The Pluralism Diaries by Rav Goni

A Whole Heart

Thursday, September 21, 2006
 
The Days of Awe approach. One of the prayers traditionally recited is that "All those created will become united in one bond to do God's Will with a whole (complete, perfect) heart - b'levav shalem." (This phrase gives the Academy for Jewish Religion its Hebrew name.)

Is this prayer calling for a peaceful pluralistic universe or is it calling for the wiping away of difference and plurality? The answer depends on who you ask. But the question points to a tension that never goes away. Is pluralism threatening or empowering? Is difference essential to the flourishing of diverse, but unique, identities, or does it threaten the preservation of distinctiveness? These questions are not only difficult in themselves. How one feels about them conditions how one sees the world, and thus, how one collects evidence to back up one's convictions, including one's convictions about pluralism.

Last week retired Brigadier General Effie Eitam, a right-wing member of Israel's Knesset (parliament) advocated the transfer of the Arabs out of the Occupied Territories . This is supposed to help insure Israel's security. It is not clear to me how Israel's security, which depends on Israel's peaceful coexistence with its Arab neighbors, can possibly benefit from such a move. It seems much more understandable that Eitam is simply expressing a visceral fear of and antagonism to people he sees as his intractable enemies. But since such a move can only exacerbate animosity between the groups, the benefit of such a move must be imagined to derive from a different result - its "cleaning out" of Israel, the Holy Land, of elements whose presence pollutes it. Eitam makes no bones of his desire to see Arab Israeli citizens also pack up and leave, since he sees them as a dangerous fifth column.

Here is an example of how one's ideology - one's comfort with pluralism, in particular - can color one's view of reality. While there is no question that Israel suffers from many vicious foes among the Arabs, it is also a remarkable fact that there is one extraordinary example of peaceful coexistence between Israelis and Arabs, an example that has been going on for over fifty years. I refer to the coexistence of Israeli Jews and Israeli Arabs in Israel itself. This coexistence has held firm through many wars and despite the unjust treatment suffered by Israeli Arabs at the hand of Israel's government. This record of peaceful coexistence is an unarguable fact that could serve as a building block for the expansion of such coexistence throughout the region. But for this to happen it must be acknowledged. What would lead a person to see one's peaceful neighbors as a dangerous fifth column? We should be sensitive to this phenomenon. Remember what Pharoah said about the Israelites who lived in Egypt in peaceful neighborliness? His hatred and dread of the Israelites was a reading of reality based on an unwillingness to embrace a complex vision of a society with pluralistic possibilites.

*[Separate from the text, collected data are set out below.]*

Definition additionAssign_words (a b : FastRational) : jump (Z * Z) :=
  if den b =? 1 then
    jlet n := CHECK_WORD (to_lword (num a + to_lword (num b * den a))) in Fall (n, den a)
  else if num a =? 0 then Fall (num b, den b)
  else
    let c1 := to_lword (num a * den b) in
    let c2 := to_lword (num b * den a) in
    jlet n := CHECK_SUM_OVERFLOWS_LWORD c1 c2 in
    let d := to_ulword (den a * den b) in
    jlet g := lift (gcd (absVal64 n) d) in
    let common := to_lword g in
    if 1 <? common then
      jlet nc := lift (cdiv n common) in
      jlet zn := CHECK_WORD nc in
      jlet dc := lift (cdiv d common) in
      jlet zd := CHECK_UWORD dc in
      Fall (zn, zd)
    else
      jlet zn := CHECK_WORD n in
      jlet zd := CHECK_UWORD d in
      Fall (zn, zd).

Definition additionAssign (a b : FastRational) : res (FastRational * FastRational) :=
  let overflow := overflow_assign (λ p q, Ok (mpq_add p q)) a b in
  if wordPartValid b then
    if num b =? 0 then Ok (a, b)
    else if wordPartValid a then
      match additionAssign_words a b with
      | Fall (n, d) => Ok (setOnlyWordPartValid (set_word a n d), b)
      | Goto_overflow => overflow
      | Raise e => Err e
      end
    else overflow
  else overflow.

Definition substractionAssign_words (a b : FastRational) : jump (Z * Z) :=
  jlet common := lift (gcd (den a) (den b)) in
  jlet bc := lift (cdiv (den b) common) in
  jlet n1 := CHECK_WORD (to_lword (num a * bc)) in
  jlet ac := lift (cdiv (den a) common) in
  jlet n2 := CHECK_WORD (to_lword (num b * ac)) in
  let n := to_lword (n1 - n2) in
  let d := to_ulword (den a * bc) in
  jlet g := lift (gcd (absVal64 n) d) in
  let common := to_uword g in
  if 1 <? common then
    jlet nc := lift (cdiv n common) in
    jlet zn := CHECK_WORD nc in
    jlet dc := lift (cdiv d common) in
    jlet zd := CHECK_UWORD dc in
    Fall (zn, zd)
  else
    jlet zn := CHECK_WORD n in
    jlet zd := CHECK_UWORD d in
    Fall (zn, zd).

Definition substractionAssign (a b : FastRational) : res (FastRational * FastRational) :=
  let overflow := overflow_assign (λ p q, Ok (mpq_sub p q)) a b in
  if wordPartValid a && wordPartValid b then
    match substractionAssign_words a b with
    | Fall (n, d) => Ok (setOnlyWordPartValid (set_word a n d), b)
    | Goto_overflow => overflow
    | Raise e => Err e
    end
  else overflow.

Definition multiplicationAssign_words (a b : FastRational) : jump (Z * Z) :=
  jlet common1 := lift (gcd (absVal (num a)) (den b)) in
  jlet common2 := lift (gcd (den a) (absVal (num b))) in
  jlet x1 := (if 1 <? common1 then lift (cdiv (absVal (num a)) common1) else Fall (absVal (num a))) in
  jlet x2 := (if 1 <? common2 then lift (cdiv (absVal (num b)) common2) else Fall (absVal (num b))) in
  jlet zn := CHECK_WORD (to_lword (to_lword x1 * x2)) in
  jlet y1 := (if 1 <? common2 then lift (cdiv (den a) common2) else Fall (den a)) in
  jlet y2 := (if 1 <? common1 then lift (cdiv (den b) common1) else Fall (den b)) in
  jlet zd := CHECK_UWORD (to_ulword (y1 * y2)) in
  Fall (if flip_sign a b then - zn else zn, zd).

Definition multiplicationAssign (a b : FastRational) : res (FastRational * FastRational) :=
  let overflow := overflow_assign (λ p q, Ok (mpq_mul p q)) a b in
  if wordPartValid a && wordPartValid b then
    match multiplicationAssign_words a b with
    | Fall (n, d) => Ok (setOnlyWordPartValid (set_word a n d), b)
    | Goto_overflow => overflow
    | Raise e => Err e
    end
  else overflow.

Definition divisionAssign_words (a b : FastRational) : jump (Z * Z) :=
  jlet common1 := lift (gcd (absVal (num a)) (absVal (num b))) in
  jlet common2 := lift (gcd (den a) (den b)) in
  jlet x1 := lift (cdiv (absVal (num a)) common1) in
  jlet x2 := lift (cdiv (den b) common2) in
  jlet zn := CHECK_WORD (to_ulword (x1 * x2)) in
  jlet y1 := lift (cdiv (absVal (num b)) common1) in
  jlet y2 := lift (cdiv (den a) common2) in
  jlet zd := CHECK_UWORD (to_ulword (y1 * y2)) in
  Fall (if flip_sign a b then - zn else zn, zd).

Definition divisionAssign (a b : FastRational) : res (FastRational * FastRational) :=
  let overflow := overflow_assign mpq_div_checked a b in
  if wordPartValid a && wordPartValid b then
    match divisionAssign_words a b with
    | Fall (n, d) => Ok (setOnlyWordPartValid (set_word a n d), b)
    | Goto_overflow => overflow
    | Raise e => Err e
    end
  else overflow.

Definition inverse_words (r : FastRational) : jump (Z * Z) :=
  if 0 <? num r then
    jlet zn := CHECK_WORD (den r) in
    jlet zd := CHECK_UWORD (num r) in
    Fall (zn, zd)
  else
    jlet zn := CHECK_WORD (- den r) in
    jlet zd := CHECK_UWORD (- num r) in
    Fall (zn, zd).

Definition inverse (r : FastRational) : res (FastRational * FastRational) :=
  let overflow :=
    let r := force_ensure_mpq_valid r in
    if numref (mpq r) =? 0 then Err Division_by_zero
    else Ok (overflow_result FastRational_default (mpq_inv (mpq r)), r) in
  if wordPartValid r then
    let! _ := check (negb (num r =? 0)) in
    match inverse_words r with
    | Fall (n, d) => Ok (set_word FastRational_default n d, r)
    | Goto_overflow => overflow
    | Raise e => Err e
    end
  else overflow.

(** ** The operators *)

Definition plus (a b : FastRational) : res FastRational :=
  let! (d, _, _) := addition FastRational_default a b in Ok d.
Definition minus (a b : FastRational) : res FastRational :=
  let! (d, _, _) := substraction FastRational_default a b in Ok d.
Definition times (a b : FastRational) : res FastRational :=
  let! (d, _, _) := multiplication FastRational_default a b in Ok d.
Definition divide (a b : FastRational) : res FastRational :=
  let! (d, _, _) := division FastRational_default a b in Ok d.

(** [inline FastRational abs(const FastRational& x)]. *)
Definition abs (x : FastRational) : res FastRational :=
  if 0 <=? sign x then Ok (FastRational_copy x)
  else let! (y, _) := opp x in Ok y.

Definition cmpabs (op1 op2 : FastRational) : res Z :=
  let! op1 := (if sign op1 =? -1 then let! (x, _) := opp op1 in Ok x else Ok op1) in
  let! op2 := (if sign op2 =? -1 then let! (x, _) := opp op2 in Ok x else Ok op2) in
  Ok (compare op1 op2).

(** ** Integer operations *)

Definition isInteger (r : FastRational) : bool :=
  if wordPartValid r then den r =? 1
  else mpz_fits_uint_p (denref (mpq r)) && (mpz_get_ui (denref (mpq r)) =? 1).

Definition get_num (r : FastRational) : FastRational :=
  if wordPartValid r then FastRational_word (num r) else FastRational_mpz (numref (mpq r)).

Eitam is apparently unable embrace this vision. What has further emerged in the aftermath of his remarks is the struggle within the Orthodox community (to which Eitam belongs) regarding how to react to his adoption of a position that is blatantly fascist. Is this position defensible Jewishly? How much room is there in the "big tent" of Orthodoxy for such a view? Is the reluctance of many Orthodox groups and leaders to vehemently condemn such remarks a sign that, deep down, they actually share those views, as a simplified vision of an unencumbered Israel, or is it a symptom of a desire to be pluralistic even when that means tolerating obnoxious ideas?

An honest struggle with these questions may entail a bitter effort. But, in the end, we strive and hope for a Shanah Tovah U'm'tuqah - a Good, Sweet Year.